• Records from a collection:
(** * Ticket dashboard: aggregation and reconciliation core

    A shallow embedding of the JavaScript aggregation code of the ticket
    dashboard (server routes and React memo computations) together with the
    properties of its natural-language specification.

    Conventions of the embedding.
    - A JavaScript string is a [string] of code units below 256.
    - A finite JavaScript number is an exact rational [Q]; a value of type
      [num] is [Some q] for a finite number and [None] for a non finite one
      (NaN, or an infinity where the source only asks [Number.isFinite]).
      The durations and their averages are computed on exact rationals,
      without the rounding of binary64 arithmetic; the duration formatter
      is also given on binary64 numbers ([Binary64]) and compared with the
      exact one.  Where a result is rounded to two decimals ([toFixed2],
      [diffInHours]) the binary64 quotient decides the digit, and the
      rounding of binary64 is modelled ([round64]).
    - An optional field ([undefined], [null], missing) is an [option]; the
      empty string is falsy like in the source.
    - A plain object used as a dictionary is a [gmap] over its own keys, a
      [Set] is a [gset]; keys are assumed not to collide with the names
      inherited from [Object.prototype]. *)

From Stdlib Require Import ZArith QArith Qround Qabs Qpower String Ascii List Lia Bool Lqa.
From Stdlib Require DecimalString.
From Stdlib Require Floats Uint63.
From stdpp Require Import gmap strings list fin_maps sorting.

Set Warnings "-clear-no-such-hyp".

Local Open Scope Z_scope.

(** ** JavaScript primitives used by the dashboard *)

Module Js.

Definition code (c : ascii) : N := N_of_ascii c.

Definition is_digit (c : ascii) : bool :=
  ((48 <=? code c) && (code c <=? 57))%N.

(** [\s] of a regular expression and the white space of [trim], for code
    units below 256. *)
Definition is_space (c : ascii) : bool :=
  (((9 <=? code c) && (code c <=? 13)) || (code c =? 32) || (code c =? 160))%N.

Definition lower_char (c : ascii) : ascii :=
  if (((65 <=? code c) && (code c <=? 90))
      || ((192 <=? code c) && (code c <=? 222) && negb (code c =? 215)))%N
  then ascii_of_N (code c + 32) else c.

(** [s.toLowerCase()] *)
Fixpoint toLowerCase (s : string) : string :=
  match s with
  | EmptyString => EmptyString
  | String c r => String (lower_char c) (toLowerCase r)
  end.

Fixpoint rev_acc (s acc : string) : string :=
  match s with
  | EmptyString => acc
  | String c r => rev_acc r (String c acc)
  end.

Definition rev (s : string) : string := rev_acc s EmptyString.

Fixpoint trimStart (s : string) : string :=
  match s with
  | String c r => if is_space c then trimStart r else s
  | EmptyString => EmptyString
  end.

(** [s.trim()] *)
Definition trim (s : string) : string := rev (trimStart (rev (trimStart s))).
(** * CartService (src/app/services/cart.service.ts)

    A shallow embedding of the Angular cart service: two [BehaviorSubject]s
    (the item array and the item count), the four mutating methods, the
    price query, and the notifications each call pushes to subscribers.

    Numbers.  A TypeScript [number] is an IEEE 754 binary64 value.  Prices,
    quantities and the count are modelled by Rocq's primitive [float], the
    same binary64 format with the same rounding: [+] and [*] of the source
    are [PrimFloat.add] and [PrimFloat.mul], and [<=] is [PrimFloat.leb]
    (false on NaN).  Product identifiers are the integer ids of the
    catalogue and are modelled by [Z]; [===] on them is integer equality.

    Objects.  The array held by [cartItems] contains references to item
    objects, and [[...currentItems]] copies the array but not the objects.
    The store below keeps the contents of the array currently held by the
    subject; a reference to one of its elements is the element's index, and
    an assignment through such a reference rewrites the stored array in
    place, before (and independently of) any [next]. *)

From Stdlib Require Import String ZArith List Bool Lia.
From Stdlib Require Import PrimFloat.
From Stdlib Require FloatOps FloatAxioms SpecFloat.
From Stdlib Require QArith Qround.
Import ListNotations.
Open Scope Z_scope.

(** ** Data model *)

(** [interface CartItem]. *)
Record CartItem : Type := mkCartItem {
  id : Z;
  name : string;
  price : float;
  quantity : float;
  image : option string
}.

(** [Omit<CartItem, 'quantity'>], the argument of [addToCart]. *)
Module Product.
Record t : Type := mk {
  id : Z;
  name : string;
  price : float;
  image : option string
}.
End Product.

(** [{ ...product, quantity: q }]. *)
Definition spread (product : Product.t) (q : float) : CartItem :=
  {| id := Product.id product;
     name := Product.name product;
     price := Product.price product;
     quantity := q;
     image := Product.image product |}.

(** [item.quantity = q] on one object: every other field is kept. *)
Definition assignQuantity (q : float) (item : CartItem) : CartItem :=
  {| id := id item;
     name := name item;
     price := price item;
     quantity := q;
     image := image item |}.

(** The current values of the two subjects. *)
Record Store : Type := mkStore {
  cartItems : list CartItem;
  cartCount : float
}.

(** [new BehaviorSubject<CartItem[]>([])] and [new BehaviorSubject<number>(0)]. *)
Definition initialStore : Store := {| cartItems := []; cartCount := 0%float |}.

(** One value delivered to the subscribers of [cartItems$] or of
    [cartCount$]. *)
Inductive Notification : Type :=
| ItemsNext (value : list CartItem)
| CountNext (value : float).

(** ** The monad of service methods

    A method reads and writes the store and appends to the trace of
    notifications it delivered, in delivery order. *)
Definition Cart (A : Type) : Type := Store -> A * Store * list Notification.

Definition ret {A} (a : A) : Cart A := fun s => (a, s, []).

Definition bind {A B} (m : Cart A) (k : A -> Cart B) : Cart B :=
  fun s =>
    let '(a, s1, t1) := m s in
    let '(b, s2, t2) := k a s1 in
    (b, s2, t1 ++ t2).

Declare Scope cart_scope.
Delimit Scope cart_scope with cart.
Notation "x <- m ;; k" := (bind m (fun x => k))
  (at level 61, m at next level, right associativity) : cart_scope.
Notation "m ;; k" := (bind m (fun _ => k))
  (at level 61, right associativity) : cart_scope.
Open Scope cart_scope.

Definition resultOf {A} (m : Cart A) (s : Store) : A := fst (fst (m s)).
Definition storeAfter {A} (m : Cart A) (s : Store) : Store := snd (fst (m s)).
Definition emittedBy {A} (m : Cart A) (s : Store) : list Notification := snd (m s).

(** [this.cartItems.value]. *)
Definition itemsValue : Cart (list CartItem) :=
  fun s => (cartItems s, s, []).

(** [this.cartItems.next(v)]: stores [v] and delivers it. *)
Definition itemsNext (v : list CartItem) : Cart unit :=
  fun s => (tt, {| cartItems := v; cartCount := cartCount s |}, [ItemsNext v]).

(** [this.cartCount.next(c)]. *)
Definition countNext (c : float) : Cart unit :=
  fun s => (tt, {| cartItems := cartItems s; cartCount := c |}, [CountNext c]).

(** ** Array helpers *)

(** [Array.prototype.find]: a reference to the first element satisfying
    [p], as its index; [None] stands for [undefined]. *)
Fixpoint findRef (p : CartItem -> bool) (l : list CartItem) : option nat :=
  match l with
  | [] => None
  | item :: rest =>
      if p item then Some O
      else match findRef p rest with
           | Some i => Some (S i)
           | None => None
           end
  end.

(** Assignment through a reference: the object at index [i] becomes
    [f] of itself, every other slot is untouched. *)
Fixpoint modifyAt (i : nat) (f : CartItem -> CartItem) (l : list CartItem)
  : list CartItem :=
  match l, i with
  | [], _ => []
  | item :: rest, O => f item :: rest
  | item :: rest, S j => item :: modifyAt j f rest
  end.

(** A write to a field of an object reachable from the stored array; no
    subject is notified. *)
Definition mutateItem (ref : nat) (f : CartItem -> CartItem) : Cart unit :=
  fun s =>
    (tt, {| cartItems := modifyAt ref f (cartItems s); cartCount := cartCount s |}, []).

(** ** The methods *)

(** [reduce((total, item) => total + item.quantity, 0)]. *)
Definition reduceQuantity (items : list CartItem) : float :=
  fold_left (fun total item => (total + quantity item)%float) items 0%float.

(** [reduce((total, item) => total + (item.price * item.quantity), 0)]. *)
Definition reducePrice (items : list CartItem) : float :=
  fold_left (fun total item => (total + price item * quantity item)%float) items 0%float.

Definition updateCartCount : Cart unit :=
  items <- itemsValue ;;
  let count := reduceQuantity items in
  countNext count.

...

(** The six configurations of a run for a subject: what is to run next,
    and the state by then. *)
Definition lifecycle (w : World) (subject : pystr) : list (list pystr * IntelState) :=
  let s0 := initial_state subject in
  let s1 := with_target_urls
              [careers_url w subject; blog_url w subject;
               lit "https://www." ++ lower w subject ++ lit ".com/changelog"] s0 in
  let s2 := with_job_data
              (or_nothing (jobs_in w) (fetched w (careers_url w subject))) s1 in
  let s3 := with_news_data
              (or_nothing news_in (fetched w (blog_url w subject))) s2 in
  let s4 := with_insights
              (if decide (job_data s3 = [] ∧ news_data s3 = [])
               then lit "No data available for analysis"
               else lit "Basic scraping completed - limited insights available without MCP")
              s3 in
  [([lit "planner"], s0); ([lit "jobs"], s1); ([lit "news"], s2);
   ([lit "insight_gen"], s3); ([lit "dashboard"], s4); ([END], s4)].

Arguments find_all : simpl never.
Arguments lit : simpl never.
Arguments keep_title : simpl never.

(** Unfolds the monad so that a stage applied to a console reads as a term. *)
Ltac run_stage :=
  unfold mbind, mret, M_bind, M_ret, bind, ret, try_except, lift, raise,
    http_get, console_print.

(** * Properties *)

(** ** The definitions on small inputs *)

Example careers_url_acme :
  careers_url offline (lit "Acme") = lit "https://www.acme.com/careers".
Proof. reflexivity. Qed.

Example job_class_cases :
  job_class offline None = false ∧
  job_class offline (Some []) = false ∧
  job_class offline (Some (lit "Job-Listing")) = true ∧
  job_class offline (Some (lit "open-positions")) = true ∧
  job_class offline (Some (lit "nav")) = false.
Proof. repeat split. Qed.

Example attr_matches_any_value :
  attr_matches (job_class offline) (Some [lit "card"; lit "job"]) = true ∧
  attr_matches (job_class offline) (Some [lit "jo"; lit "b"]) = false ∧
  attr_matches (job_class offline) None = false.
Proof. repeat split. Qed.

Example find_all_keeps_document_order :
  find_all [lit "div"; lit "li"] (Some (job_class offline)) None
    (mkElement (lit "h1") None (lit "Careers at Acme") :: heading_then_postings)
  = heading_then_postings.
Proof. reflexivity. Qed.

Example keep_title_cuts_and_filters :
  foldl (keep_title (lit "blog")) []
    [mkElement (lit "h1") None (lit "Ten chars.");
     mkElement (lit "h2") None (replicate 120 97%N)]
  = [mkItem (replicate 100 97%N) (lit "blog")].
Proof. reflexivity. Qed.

• Exercise goal: Here the output must be the lines above from the line with "(or_nothing news_in (fetched" to the line with "data available for", both included, duplicated word for word and nothing else.

• Solution below:
              (or_nothing news_in (fetched w (blog_url w subject))) s2 in
  let s4 := with_insights
              (if decide (job_data s3 = [] ∧ news_data s3 = [])
               then lit "No data available for analysis"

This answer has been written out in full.